So, in order to recreate the idea of the classroom, one with no corridors or discrete physical boundaries that restrict freedom of learning and creativity, Le argues that we must first look at the issue as a cultural project and not an architectural one. Like the teachings of Douglas Thomas and John Seely Brown, the issue is not necessarily with the physical classroom; it’s with embracing the blending of a structured learning environment with an emerging culture of change. This also reiterates what Will Richardson emphasizes in embracing the world of abundance. Richardson argues that measurement-based learning is biased toward a narrowed group of students. With such a model, we standardize learning, and how is that effective in a world that is constantly changing? How does that prepare our youth to be future ready? To put it bluntly, Le states that we have “institutionalized” the idea of a classroom and learning for the past 200 years. This outdated classroom model is fighting the core of all school mission statements to foster critical thinking while also focusing on character development.
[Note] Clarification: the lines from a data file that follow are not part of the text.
Definition finish_output (it : I) (l : Loop) : option (Status * Loop) :=
  '(s, d, cs, col) ← FinishCompactionOutputFile (l_db l) (l_cs l) (l_col l) (status it);
  Some (s, set_run l d cs col).
Definition open_output (l : Loop) : option (Status * Loop) :=
  match builder (l_cs l) with
  | Some _ => Some (OK, l)
  | None =>
      '(s, d, cs) ← OpenCompactionOutputFile (l_db l) (l_cs l);
      Some (s, set_run l d cs (l_col l))
  end.

(** A user key that was not the current one: close the output at a boundary of the level
    below, and remember the key. *)
Definition close_at_boundary (it : I) (l : Loop) (ikey : ParsedInternalKey) : option (Status * Loop) :=
  match l_current_key l, builder (l_cs l) with
  | Some cur, Some r =>
      if MinOutputFileSize (compaction (l_cs l)) <=? TableBuilder.FileSize r then
        '(crosses, hint) ← CrossesBoundary ucmp (compaction (l_cs l)) cur ikey (l_hint l);
        let l := set_current_key l (l_current_key l) (l_last_sequence l) hint in
        if (crosses : bool) then finish_output it l else Some (OK, l)
      else Some (OK, l)
  | _, _ => Some (OK, l)
  end.
Definition new_user_key (it : I) (l : Loop) (ikey : ParsedInternalKey) : option (Status * Loop) :=
  '(s, l) ← close_at_boundary it l ikey;
  if negb (ok s) then Some (s, l)
  else Some (OK, set_current_key l (Some ikey) kMaxSequenceNumber (l_hint l)).

(** Whether the entry is dropped; [v] is the input version. *)
Definition drop_entry (h : Files) (v : Version) (c : Compaction) (snapshot cutoff last : Z) (ikey : ParsedInternalKey)
    : bool * Compaction :=
  let '(drop, c) :=
    if last <=? snapshot then (true, c)
    else if (type ikey =? kTypeDeletion) && (sequence ikey <=? snapshot)
    then IsBaseLevelForKey ucmp h v c (user_key ikey)
    else (false, c) in
  (if drop && (last =? kMaxSequenceNumber) && (cutoff <=? sequence ikey) then false else drop, c).

(** Keys that do not parse are kept. *)
Definition judge_key (h : Files) (v : Version) (it : I) (l : Loop) : option (Status * bool * Loop) :=
  match ParseInternalKey (key it) with
  | None => Some (OK, false, set_current_key l None kMaxSequenceNumber (l_hint l))
  | Some ikey =>
      let first := match l_current_key l with
                   | Some cur => negb (Compare ucmp (user_key ikey) (user_key cur) =? 0)
                   | None => true
                   end in
      '(s, l) ← (if first then new_user_key it l ikey else Some (OK, l));
      if negb (ok s) then Some (s, false, l)
      else
        let '(drop, c) := drop_entry h v (compaction (l_cs l)) (smallest_snapshot (l_cs l))
                            (manual_garbage_cutoff_ (l_db l)) (l_last_sequence l) ikey in
        let l := set_run l (l_db l) (set_compaction (l_cs l) c) (l_col l) in
        Some (OK, drop, set_current_key l (l_current_key l) (sequence ikey) (l_hint l))
  end.

(** The key has reached the next guard: close the output and pass the guards. *)
Fixpoint pass_guards (ukey : bytes) (guards : list GuardMetaData) : list GuardMetaData :=
  match guards with
  | [] => []
  | g :: rest => if 0 <=? Compare ucmp ukey (guard_user_key g) then pass_guards ukey rest else guards
  end.
Definition split_at_guard (it : I) (l : Loop) : option (Status * Loop) :=
  match l_guards l with
  | g :: _ =>
      let ukey := ExtractUserKey (key it) in
      if 0 <=? Compare ucmp ukey (guard_user_key g) then
        r ← builder (l_cs l);
        '(s, l) ← (if 0 <? TableBuilder.NumEntries r then finish_output it l else Some (OK, l));
        Some (s, set_guards_left l (pass_guards ukey (l_guards l)))
      else Some (OK, l)
  | [] => Some (OK, l)
  end.
Definition write_entry (it : I) (l : Loop) : option Loop :=
  r ← builder (l_cs l);
  cs ← on_current_output (l_cs l) (fun o =>
    {| number := number o; file_size := file_size o;
       smallest := if TableBuilder.NumEntries r =? 0 then key it else smallest o; largest := key it |});
  '(_, env, cs) ← on_builder (env_ (l_db l)) cs (fun w r => r ← TableBuilder.Add r (key it) (value it); Some (tt, r));
  let col := {| filter_builder := FileLevelFilterBuilder.AddKey (filter_builder (l_col l)) (key it);
                file_numbers := file_numbers (l_col l); file_level_filters := file_level_filters (l_col l) |} in
  Some (set_run l (set_env (l_db l) env) cs col).
Definition close_if_big (it : I) (l : Loop) : option (Status * Loop) :=
  r ← builder (l_cs l);
  if MaxOutputFileSize (compaction (l_cs l)) <=? TableBuilder.FileSize r then finish_output it l else Some (OK, l).
(** No call on files fails. *)
Record reliable : Prop := {
  rel_new : forall e f, ok (fst (NewWritableFile e f)) = true;
  rel_append : forall e f d, ok (fst (AppendToFile e f d)) = true;
  rel_flush : forall e f, ok (fst (FlushNamed e f)) = true;
  rel_sync : forall e f, ok (fst (SyncFile e f)) = true;
  rel_close : forall e f, ok (fst (CloseFile e f)) = true;
}.

(** The same builder on the contents of its file. *)
Definition with_file {F G} (r : Rep F) (g : G) : Rep G :=
  {| options := options r; index_block_options := index_block_options r; file := g; offset := offset r;
     status := status r; data_block := data_block r; index_block := index_block r; last_key := last_key r;
     num_entries := num_entries r; closed := closed r; filter_block := filter_block r;
     pending_index_entry := pending_index_entry r; pending_handle := pending_handle r |}.
Definition contents (e : E) : bytes := default [] (files e !! name).
Definition view (r : Rep E) : Rep bytes := with_file r (contents (file r)).
Definition framed (e e' : E) : Prop := forall g, g <> name -> files e' !! g = files e !! g.

(** [r'] has gone on as [rb'] did, or a call failed. *)
Definition broken (r : Rep E) : Prop := ok (status r) = false /\ ~ reliable.
Definition tracks (r : Rep E) (rb : Rep bytes) : Prop := view r = rb /\ is_Some (files (file r) !! name).
Definition lands (e : E) (r' : Rep E) (rb' : Rep bytes) : Prop :=
  framed e (file r') /\ closed r' = closed rb' /\ (tracks r' rb' \/ broken r').

Lemma framed_refl e : framed e e.
Proof. done. Qed.
Lemma framed_trans e e' e'' : framed e e' -> framed e' e'' -> framed e e''.
Proof. intros H1 H2 g Hg. by rewrite H2, H1. Qed.

Lemma append_named e data : exists e' s, Append e data = (e', s) /\ framed e e' /\
  (is_Some (files e !! name) -> ok s = true -> is_Some (files e' !! name) /\ contents e' = contents e ++ data) /\
  (ok s = false -> ~ reliable).
Proof.
  cbn [Append named named_writable]. pose proof (append_file e name data) as Ha.
  pose proof (frame_append e name data) as Hf. pose proof (fun Hr => rel_append Hr e name data) as Hr.
  destruct (AppendToFile e name data) as [s e']. cbn [fst snd] in *. exists e', s. split_and!; [done|done| |].
  - intros [old Ho] Hs. specialize (Ha old Hs Ho). unfold contents. rewrite Ha, Ho, lookup_insert_eq. done.
  - intros Hs Hrel. rewrite Hr in Hs by done. done.
Qed.
Lemma flush_named e : exists e' s, FlushFile e = (e', s) /\ framed e e' /\ (ok s = true -> files e' = files e) /\
  (ok s = false -> ~ reliable).
Proof.
  cbn [FlushFile named named_writable]. pose proof (flush_file e name) as Ha.
  pose proof (frame_flush e name) as Hf. pose proof (fun Hr => rel_flush Hr e name) as Hr.
  destruct (FlushNamed e name) as [s e']. cbn [fst snd] in *. exists e', s. split_and!; [done|done|done|].
  intros Hs Hrel. rewrite Hr in Hs by done. done.
Qed.

Lemma view_eta (r : Rep E) (f : E) s : view (set_file r f s) = set_file (view r) (contents f) s.
Proof. done. Qed.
An amazing story that Le references is a conversation between Tony Wagner and Thomas Friedman, two advocates for education reform in emerging world. Le specifically mentions Wagner’s frustration of being a translator for the hostile “tribes” of the education and business worlds. Shouldn’t the two worlds just abandon their stable, mechanistic approaches to progress and adopt the emerging, unstable, ever-changing world of innovation? As Le argues, the real problem is the understanding of a third “tribe,” that being transformation. Le provides a perfect formula for transformation to be universally understood: empowerment + self-organization + emergence, powered by technology, leads to transformation. I couldn’t have come up with a better description.
Le continues to discuss the future state of education as being incredibly dynamic, connected, global and cultural, connected by technology. When we as teachers challenge our students, we need to facilitate the transition from “how” questions to “why” questions, so that students are forced to think and innovate. To truly create.
Like Le, I’ll close with the quote that answers the essential objective of restructuring education today: “If you want to build a ship, don’t drum up people to collect wood and don’t assign them tasks and work, but rather teach them to long for the endless immensity of the sea.” Antoine de Saint-Exupery.